== Segment start ==

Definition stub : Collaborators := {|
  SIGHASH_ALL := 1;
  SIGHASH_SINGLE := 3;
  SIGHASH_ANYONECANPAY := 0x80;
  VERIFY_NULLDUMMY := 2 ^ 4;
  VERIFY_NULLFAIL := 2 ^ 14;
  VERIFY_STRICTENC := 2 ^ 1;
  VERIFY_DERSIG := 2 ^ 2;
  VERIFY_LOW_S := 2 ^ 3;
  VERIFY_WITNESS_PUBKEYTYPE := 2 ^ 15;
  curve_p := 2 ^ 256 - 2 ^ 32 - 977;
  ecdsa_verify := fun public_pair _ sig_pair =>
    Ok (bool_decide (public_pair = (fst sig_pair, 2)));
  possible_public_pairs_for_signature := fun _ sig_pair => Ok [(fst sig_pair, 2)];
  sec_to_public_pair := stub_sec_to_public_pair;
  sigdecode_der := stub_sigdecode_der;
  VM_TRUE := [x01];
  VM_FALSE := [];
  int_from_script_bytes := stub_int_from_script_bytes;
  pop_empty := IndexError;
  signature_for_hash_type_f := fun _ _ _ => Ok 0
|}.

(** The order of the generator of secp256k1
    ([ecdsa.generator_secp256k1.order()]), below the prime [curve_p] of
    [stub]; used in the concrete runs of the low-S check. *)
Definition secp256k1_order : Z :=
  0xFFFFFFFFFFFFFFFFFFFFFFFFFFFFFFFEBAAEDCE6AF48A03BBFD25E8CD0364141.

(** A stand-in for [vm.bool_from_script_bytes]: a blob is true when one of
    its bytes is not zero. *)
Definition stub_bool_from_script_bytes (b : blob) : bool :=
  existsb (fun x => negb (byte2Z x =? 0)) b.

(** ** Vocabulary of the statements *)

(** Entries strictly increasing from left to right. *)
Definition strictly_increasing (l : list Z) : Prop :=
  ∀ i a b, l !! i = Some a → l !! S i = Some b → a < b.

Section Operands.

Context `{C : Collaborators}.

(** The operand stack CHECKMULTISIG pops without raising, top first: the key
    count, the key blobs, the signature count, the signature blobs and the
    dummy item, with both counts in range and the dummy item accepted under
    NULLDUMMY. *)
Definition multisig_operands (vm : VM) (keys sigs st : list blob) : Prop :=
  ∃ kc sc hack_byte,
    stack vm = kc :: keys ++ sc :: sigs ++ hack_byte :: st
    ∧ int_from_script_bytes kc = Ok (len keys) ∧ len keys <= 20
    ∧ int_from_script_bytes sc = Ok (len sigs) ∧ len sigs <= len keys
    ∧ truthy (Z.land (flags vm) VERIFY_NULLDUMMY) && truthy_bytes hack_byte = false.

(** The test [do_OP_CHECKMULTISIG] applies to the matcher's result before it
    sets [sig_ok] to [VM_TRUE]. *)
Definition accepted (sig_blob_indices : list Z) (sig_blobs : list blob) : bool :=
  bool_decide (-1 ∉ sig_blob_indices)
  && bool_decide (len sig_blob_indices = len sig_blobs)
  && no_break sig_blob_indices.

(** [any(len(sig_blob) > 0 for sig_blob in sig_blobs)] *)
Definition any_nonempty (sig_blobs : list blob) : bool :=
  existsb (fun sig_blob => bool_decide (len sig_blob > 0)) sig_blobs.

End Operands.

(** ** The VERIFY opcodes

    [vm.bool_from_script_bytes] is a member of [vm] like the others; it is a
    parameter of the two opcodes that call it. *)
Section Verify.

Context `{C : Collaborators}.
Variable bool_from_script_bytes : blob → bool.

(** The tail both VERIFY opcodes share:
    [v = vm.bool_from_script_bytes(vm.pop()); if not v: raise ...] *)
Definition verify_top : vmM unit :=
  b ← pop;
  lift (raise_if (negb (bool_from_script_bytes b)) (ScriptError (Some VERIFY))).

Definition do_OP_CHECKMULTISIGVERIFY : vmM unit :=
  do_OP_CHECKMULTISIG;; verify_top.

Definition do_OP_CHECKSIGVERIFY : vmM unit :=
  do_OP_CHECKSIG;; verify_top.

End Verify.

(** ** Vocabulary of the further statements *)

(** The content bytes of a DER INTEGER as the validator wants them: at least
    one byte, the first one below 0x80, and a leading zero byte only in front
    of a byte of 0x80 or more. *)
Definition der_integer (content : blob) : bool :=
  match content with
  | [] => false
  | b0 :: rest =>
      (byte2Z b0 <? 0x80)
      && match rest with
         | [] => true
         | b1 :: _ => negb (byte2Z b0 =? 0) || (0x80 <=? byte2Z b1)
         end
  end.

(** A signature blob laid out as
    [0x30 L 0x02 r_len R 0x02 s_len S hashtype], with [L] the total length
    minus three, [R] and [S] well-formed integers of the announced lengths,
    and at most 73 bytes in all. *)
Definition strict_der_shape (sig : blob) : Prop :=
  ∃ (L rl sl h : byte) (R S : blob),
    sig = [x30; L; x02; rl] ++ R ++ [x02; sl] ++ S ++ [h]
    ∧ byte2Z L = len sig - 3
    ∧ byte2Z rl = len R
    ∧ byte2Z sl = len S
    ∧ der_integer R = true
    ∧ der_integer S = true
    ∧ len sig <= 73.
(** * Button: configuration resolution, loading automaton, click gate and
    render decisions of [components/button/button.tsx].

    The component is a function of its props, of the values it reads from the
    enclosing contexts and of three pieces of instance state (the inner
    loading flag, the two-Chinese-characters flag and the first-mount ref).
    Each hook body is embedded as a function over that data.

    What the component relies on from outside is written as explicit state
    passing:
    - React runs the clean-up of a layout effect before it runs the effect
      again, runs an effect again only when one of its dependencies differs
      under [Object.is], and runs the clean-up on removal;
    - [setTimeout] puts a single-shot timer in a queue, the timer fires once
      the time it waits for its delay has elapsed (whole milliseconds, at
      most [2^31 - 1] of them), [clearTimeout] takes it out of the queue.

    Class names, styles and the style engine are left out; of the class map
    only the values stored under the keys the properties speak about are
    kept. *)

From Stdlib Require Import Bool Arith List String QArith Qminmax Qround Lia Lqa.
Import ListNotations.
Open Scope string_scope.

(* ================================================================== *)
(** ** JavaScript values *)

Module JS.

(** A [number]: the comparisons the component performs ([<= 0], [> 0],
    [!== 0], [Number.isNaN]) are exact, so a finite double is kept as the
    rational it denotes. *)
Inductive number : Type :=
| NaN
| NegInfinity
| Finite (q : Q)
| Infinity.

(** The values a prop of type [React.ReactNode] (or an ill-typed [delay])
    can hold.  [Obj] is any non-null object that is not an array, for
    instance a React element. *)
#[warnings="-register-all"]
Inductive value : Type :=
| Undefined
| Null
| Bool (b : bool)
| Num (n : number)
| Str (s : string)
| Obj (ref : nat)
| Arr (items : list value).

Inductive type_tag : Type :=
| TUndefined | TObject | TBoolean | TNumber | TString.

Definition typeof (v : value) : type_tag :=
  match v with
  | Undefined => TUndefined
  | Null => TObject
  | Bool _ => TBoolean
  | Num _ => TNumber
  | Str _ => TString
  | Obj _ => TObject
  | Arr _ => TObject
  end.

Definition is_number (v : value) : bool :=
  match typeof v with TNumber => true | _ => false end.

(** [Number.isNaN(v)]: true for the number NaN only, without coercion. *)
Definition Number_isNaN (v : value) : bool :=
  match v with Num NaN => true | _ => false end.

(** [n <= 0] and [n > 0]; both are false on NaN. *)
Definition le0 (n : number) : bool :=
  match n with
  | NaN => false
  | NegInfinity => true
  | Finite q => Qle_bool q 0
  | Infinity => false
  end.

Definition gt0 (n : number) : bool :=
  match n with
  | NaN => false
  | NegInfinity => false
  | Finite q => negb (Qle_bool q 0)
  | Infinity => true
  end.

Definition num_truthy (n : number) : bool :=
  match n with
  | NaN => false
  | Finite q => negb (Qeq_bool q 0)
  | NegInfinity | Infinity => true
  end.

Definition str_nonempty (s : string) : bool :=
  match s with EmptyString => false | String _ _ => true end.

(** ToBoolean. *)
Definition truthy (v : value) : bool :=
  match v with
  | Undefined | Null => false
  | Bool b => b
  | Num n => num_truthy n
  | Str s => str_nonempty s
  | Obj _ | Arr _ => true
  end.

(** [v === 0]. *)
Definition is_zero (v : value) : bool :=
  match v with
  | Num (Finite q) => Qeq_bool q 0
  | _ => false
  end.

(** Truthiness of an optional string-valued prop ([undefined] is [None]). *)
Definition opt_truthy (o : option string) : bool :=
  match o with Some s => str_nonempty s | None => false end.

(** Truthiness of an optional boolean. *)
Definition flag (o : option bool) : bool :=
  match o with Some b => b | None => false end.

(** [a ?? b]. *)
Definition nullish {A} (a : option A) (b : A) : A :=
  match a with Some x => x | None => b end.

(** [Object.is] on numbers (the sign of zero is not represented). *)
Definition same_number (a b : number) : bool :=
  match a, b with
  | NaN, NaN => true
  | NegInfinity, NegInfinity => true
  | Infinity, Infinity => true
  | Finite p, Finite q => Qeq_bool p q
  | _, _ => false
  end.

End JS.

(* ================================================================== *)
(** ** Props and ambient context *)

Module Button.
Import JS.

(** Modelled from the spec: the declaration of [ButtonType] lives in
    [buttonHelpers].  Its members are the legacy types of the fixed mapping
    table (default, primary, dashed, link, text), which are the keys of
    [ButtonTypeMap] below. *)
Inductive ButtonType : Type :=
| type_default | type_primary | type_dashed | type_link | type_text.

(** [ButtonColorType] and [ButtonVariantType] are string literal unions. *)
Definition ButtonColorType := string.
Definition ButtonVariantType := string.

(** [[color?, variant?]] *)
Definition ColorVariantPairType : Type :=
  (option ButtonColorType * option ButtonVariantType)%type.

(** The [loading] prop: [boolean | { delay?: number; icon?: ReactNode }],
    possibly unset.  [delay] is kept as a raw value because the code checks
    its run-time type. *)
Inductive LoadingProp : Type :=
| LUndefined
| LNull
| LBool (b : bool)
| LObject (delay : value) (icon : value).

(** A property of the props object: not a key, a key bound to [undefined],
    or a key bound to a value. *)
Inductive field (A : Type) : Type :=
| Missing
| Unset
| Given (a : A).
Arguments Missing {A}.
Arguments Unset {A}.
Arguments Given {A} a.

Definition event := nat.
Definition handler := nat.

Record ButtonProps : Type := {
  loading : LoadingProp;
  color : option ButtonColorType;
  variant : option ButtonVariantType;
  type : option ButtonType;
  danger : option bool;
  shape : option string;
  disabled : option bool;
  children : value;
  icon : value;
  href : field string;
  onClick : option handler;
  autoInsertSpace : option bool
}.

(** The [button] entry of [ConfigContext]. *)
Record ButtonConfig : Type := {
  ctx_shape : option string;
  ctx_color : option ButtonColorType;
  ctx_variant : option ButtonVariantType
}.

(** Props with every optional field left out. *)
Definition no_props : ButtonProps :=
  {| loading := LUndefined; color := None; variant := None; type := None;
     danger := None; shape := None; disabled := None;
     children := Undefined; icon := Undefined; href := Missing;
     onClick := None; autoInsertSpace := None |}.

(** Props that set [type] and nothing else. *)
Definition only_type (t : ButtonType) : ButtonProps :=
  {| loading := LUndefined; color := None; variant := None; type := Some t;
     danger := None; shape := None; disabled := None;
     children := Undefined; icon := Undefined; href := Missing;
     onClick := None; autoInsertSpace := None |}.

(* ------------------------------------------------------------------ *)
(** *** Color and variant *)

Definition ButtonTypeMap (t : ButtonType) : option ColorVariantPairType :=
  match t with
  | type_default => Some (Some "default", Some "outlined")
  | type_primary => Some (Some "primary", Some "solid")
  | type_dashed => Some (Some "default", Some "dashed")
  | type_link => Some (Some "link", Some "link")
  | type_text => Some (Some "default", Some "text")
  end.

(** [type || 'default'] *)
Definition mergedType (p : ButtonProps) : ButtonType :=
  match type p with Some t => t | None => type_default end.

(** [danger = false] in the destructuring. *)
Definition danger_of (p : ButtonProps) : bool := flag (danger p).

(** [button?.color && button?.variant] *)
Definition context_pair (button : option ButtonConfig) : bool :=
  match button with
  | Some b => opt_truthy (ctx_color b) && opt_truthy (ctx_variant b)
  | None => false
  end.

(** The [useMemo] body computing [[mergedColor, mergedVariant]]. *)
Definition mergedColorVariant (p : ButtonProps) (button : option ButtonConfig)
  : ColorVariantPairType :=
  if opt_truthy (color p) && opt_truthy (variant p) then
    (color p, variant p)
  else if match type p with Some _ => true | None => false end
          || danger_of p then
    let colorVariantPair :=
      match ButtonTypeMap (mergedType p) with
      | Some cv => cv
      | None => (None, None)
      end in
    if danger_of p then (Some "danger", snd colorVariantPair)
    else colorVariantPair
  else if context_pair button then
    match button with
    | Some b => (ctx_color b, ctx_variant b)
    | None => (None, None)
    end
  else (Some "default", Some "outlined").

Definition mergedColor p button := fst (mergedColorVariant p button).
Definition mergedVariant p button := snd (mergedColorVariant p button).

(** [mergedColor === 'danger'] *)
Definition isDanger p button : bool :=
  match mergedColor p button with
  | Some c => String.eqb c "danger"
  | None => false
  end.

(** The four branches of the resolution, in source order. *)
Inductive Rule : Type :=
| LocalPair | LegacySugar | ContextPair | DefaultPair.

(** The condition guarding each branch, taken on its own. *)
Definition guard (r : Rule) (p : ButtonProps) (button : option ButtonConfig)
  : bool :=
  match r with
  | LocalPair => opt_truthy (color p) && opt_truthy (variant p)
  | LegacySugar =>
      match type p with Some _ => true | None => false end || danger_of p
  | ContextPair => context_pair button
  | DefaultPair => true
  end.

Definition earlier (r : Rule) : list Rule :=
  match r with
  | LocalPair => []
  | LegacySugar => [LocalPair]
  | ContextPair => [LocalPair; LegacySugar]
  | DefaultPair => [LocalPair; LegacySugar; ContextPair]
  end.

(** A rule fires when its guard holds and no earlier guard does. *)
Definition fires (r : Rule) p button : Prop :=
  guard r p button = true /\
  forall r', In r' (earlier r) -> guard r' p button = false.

== Segment end ==

TASK ::
Give an exact copy of the lines from the one with "(** [mergedColor === 'danger'] *)" through the end of the entries, both ends included.

REPLY TO THE EXERCISE ::
(** [mergedColor === 'danger'] *)
Definition isDanger p button : bool :=
  match mergedColor p button with
  | Some c => String.eqb c "danger"
  | None => false
  end.

(** The four branches of the resolution, in source order. *)
Inductive Rule : Type :=
| LocalPair | LegacySugar | ContextPair | DefaultPair.

(** The condition guarding each branch, taken on its own. *)
Definition guard (r : Rule) (p : ButtonProps) (button : option ButtonConfig)
  : bool :=
  match r with
  | LocalPair => opt_truthy (color p) && opt_truthy (variant p)
  | LegacySugar =>
      match type p with Some _ => true | None => false end || danger_of p
  | ContextPair => context_pair button
  | DefaultPair => true
  end.

Definition earlier (r : Rule) : list Rule :=
  match r with
  | LocalPair => []
  | LegacySugar => [LocalPair]
  | ContextPair => [LocalPair; LegacySugar]
  | DefaultPair => [LocalPair; LegacySugar; ContextPair]
  end.

(** A rule fires when its guard holds and no earlier guard does. *)
Definition fires (r : Rule) p button : Prop :=
  guard r p button = true /\
  forall r', In r' (earlier r) -> guard r' p button = false.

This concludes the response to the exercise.